(Beginning of DATA FOR THIS EXERCISE)
Inductive pool_step (w : pools) : pools -> Prop :=
  | step_hit s now h r : look (pw_registry w) s now = (Some h, r) -> pool_step w (mkPools r (pw_opening w) (pw_closed w) (pw_opened w))
  | step_open s now guarded dsn : checkHost guarded s = Ok tt -> open_dsn s = Ok dsn ->
      pool_step w (mkPools (pw_registry w) (pw_opening w ++ [mkHandle (pw_opened w) s now]) (pw_closed w) (S (pw_opened w)))
  | step_keep l1 h l2 x r c : pw_opening w = l1 ++ h :: l2 -> keep (pw_registry w) h = (x, r, c) ->
      pool_step w (mkPools r (l1 ++ l2) (pw_closed w ++ c) (pw_opened w))
  | step_sweep now maxIdle r c : Sweep (pw_registry w) now maxIdle = (r, c) ->
      pool_step w (mkPools r (pw_opening w) (pw_closed w ++ c) (pw_opened w))
  | step_close r c : Close_registry (pw_registry w) = (r, c) -> pool_step w (mkPools r (pw_opening w) (pw_closed w ++ c) (pw_opened w)).

Definition start_pools (max : Z) : pools := mkPools (New_registry max) [] [] 0.

(** ** What the registry keeps *)

(** Where a pool is: being opened, kept, or closed. *)
Definition everywhere (w : pools) : list nat :=
  map hd_id (pw_opening w) ++ map hd_id (values_of (rg_pools (pw_registry w))) ++ map hd_id (pw_closed w).

Record pools_ok (w : pools) : Prop := {
  po_max : (0 < rg_max (pw_registry w))%Z;
  po_size : (Z.of_nat (size (rg_pools (pw_registry w))) <= rg_max (pw_registry w))%Z;
  po_keys : map_Forall (fun k (h : Handle) => key (hd_spec h) = k) (rg_pools (pw_registry w));
  po_places : everywhere w ≡ₚ seq 0 (pw_opened w);
}.

Lemma values_insert (m : gmap string Handle) k h : m !! k = None -> values_of (<[k := h]> m) ≡ₚ h :: values_of m.
Proof. intros N. unfold values_of. by rewrite map_to_list_insert. Qed.
(** The [{{env.X}}] names in a text, each once, in order ([seen]): the scan
    of [referencedCredentials], which needs a byte after the dot. *)
Fixpoint env_name (s : string) : string :=
  match s with
  | "" => ""
  | String c s => if existsb (Ascii.eqb c) (bytes_of "} |") then "" else String c (env_name s)
  end.

Fixpoint env_names (s : string) (seen : list string) : list string :=
  match s with
  | "" => []
  | String _ rest =>
      if (6 <? String.length s) && HasPrefix s "{{env." then
        let name := env_name (str_drop 6 s) in
        if String.eqb name "" || existsb (String.eqb name) seen then env_names rest seen
        else name :: env_names rest (name :: seen)
      else env_names rest seen
  end.

Section check.
Context `{Definitions} `{Encoding}.

Definition referencedCredentials (c : Connector) : list string := env_names (df_config (cn_Transport c) (cn_Auth c)) [].

Definition credential_names (org cid : string) (s : store) : list string :=
  map cd_Name (List.filter (fun d => String.eqb (cd_OrgID d) org && String.eqb (cd_ConnectorID d) cid) (s_credentials s)).

(** [knownEnvTx]. *)
Definition knownEnv (org : string) (c : Connector) (s : store) : list string := referencedCredentials c ++ credential_names org (cn_ID c) s.

(** The paths of the connector's stored tools, without the empty ones. *)
Definition stored_paths (org cid : string) (s : store) : list string :=
  List.filter (fun p => negb (String.eqb p "")) (map (fun t => df_path (tl_Definition t)) (List.filter (tool_on org cid) (s_tools s))).

Definition some_host (p : string) : list string := match pathHost en_lower p with Some h => [h] | None => [] end.

(** [knownHostsTx]. *)
Definition knownHosts (org : string) (c : Connector) (before : option Tool) (s : store) : list string :=
  some_host (tr_BaseURL (cn_Transport c))
    ++ match before with Some b => some_host (op_Path (to_Operation b)) | None => [] end
    ++ flat_map some_host (stored_paths org (cn_ID c) s).

(** [sharedNameConnectorsTx]: [SELECT DISTINCT c.name ... ORDER BY]. *)
Definition shares_server (org a b : string) (s : store) : bool :=
  existsb (fun l => String.eqb (ln_OrgID l) org && String.eqb (ln_ConnectorID l) a && linked org (ln_ServerID l) b s) (s_links s).

Definition sharedNameConnectors (org cid name : string) (s : store) : list string :=
  merge_sort (fun a b => Is_true (String.leb a b)) (remove_dups
    (omap (fun t => if String.eqb (tl_OrgID t) org && String.eqb (tl_Name t) name && negb (String.eqb (tl_ConnectorID t) cid)
                         && shares_server org cid (tl_ConnectorID t) s
                    then cr_Name <$> find_connector org (tl_ConnectorID t) s else None) (s_tools s))).

(** The issue of an operation that leaves for a host the connector does not
    have. *)
Definition host_issues (org : string) (c : Connector) (before : option Tool) (def : Tool) (s : store) : list Issue :=
  let tt := tr_Type (cn_Transport c) in
  if String.eqb tt TransportHTTP || String.eqb tt TransportSOAP then
    match pathHost en_lower (op_Path (to_Operation def)) with
    | None => []
    | Some host =>
        if existsb (String.eqb host) (knownHosts org c before s) then []
        else [issue_error "operation.path" "operation-host"
                ("operation.path sends the connector's credentials to " +:+ host
                   +:+ ", which is not the connector's host or one its tools already use")]
    end
  else [].

Definition transform_issues (def : Tool) : list Issue :=
  match to_Response def with
  | Some r =>
      match rs_Transform r with
      | Some e =>
          if MaxTransform <? String.length e
          then [issue_error "response.transform.jmespath" "transform-length"
                  ("the transform is " +:+ Itoa (Z.of_nat (String.length e)) +:+ " characters; the limit is " +:+ Itoa (Z.of_nat MaxTransform))]
          else []
      | None => []
      end
  | None => []
  end.

Definition name_issues (org : string) (c : Connector) (toolID : string) (def : Tool) (s : store) : list Issue :=
  if existsb (fun t => tool_on org (cn_ID c) t && String.eqb (tl_Name t) (to_Name def) && negb (String.eqb (tl_ID t) toolID)) (s_tools s)
  then [issue_error "name" "tool-name-unique" ("the connector already has a tool called " +:+ to_Name def)]
  else [].

Definition env_issues (org : string) (c : Connector) (def : Tool) (s : store) : list Issue :=
  map (fun name => issue_warning "operation" "env-unknown"
                     ("{{env." +:+ name +:+ "}} is not a credential of this connector; it renders empty until one is set"))
    (List.filter (fun name => negb (existsb (String.eqb name) (knownEnv org c s))) (df_Placeholders def)).

Definition shared_issues (org : string) (c : Connector) (def : Tool) (s : store) : list Issue :=
  map (fun name => issue_warning "name" "tool-name-shared-server"
                     ("connector " +:+ name +:+ " on the same MCP server also has a tool called " +:+ to_Name def))
    (sharedNameConnectors org (cn_ID c) (to_Name def) s).

Definition preview_issues (c : Connector) : list Issue :=
  let tt := tr_Type (cn_Transport c) in
  if String.eqb tt TransportSOAP || String.eqb tt TransportMCP
  then [issue_warning "" "preview-unsupported" ("a dry-run preview is not available for " +:+ tt +:+ " connectors")] else [].

(** [checkToolTx]. *)
Definition checkToolTx (org : string) (c : Connector) (toolID : string) (before : option Tool) (def : Tool) (s : store) : list Issue :=
  df_Validate def (tr_Type (cn_Transport c)) ++ transform_issues def ++ host_issues org c before def s ++ name_issues org c toolID def s
    ++ env_issues org c def s ++ shared_issues org c def s ++ preview_issues c.

(** [CheckTool]. *)
Definition CheckTool (org cid toolID : string) (def : option Tool) (s : store) : result store_error (list Issue) :=
  match def with
  | None => Ok [definitionRequired]
  | Some def =>
      if String.eqb org "" then Err ErrNoOrganization
      else
        c ← lockConnector org cid s;
        before ← (if String.eqb toolID "" then Ok None
                  else t ← getToolTx org toolID s; if String.eqb (st_ConnectorID t) cid then Ok (st_Definition t) else Err ErrToolNotFound);
        Ok (checkToolTx org c toolID before def s)
  end.
End check.

(** ** Operations on tools *)

Record ToolInput : Type := mkToolInput {
  ti_Definition : option Tool;
  ti_Enabled : option bool;
  ti_ExpectedVersion : Z;
  ti_AcknowledgeReferences : bool;
  ti_ActorID : string;
}.

(** The row an edit writes. *)
Definition edited (now : Z) (name def actor : string) (enabled : bool) (t : tool_row) : tool_row :=
  mkToolRow (tl_ID t) (tl_ConnectorID t) (tl_OrgID t) name def (tl_OperationID t) enabled (tl_DeprecatedAt t) (tl_Version t + 1)
    (tl_Source t) (Some now) (NULLIF actor) (tl_CreatedAt t) now.

Definition switched (now : Z) (enabled : bool) (t : tool_row) : tool_row :=
  mkToolRow (tl_ID t) (tl_ConnectorID t) (tl_OrgID t) (tl_Name t) (tl_Definition t) (tl_OperationID t) enabled (tl_DeprecatedAt t)
    (tl_Version t + 1) (tl_Source t) (tl_EditedAt t) (tl_EditedBy t) (tl_CreatedAt t) now.

(** [UPDATE tools ... WHERE id = $1], refused when another tool of the
    connector has the name. *)
Definition updateToolRow (now : Z) (org id name def actor : string) (enabled : bool) (s : store) : result store_error store :=
  match find_tool org id s with
  | Some t =>
      if existsb (fun x => String.eqb (tl_ConnectorID x) (tl_ConnectorID t) && String.eqb (tl_Name x) name && negb (String.eqb (tl_ID x) id)) (s_tools s)
      then Err ErrToolNameTaken
      else Ok (set_tools (update_where (sees_tool org id) (edited now name def actor enabled) (s_tools s)) s)
  | None => Ok s
  end.

(** [DELETE FROM tools], with the data-loss policies the foreign key takes
    along. *)
Definition deleteToolRow (org id : string) (s : store) : store :=
  set_tools (delete_where (sees_tool org id) (s_tools s))
    (set_dlp (delete_where (fun d => bool_decide (dp_ToolID d = Some id)) (s_dlp s)) s).

Definition deleteAccessRows (org id : string) (s : store) : store :=
  set_access (delete_where (fun r => String.eqb (ac_OrgID r) org && String.eqb (ac_ToolID r) id) (s_access s)) s.

Section tools.
Context `{Definitions} `{Encoding} (rc : recorder).

Definition encode_tool (def : Tool) : result store_error string :=
  match df_JSON def with Ok text => Ok text | Err e => Err (ErrEncodeTool e) end.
(End of DATA FOR THIS EXERCISE)
Say how many lines of the material above contain the string "Context". Write nothing but the number.

2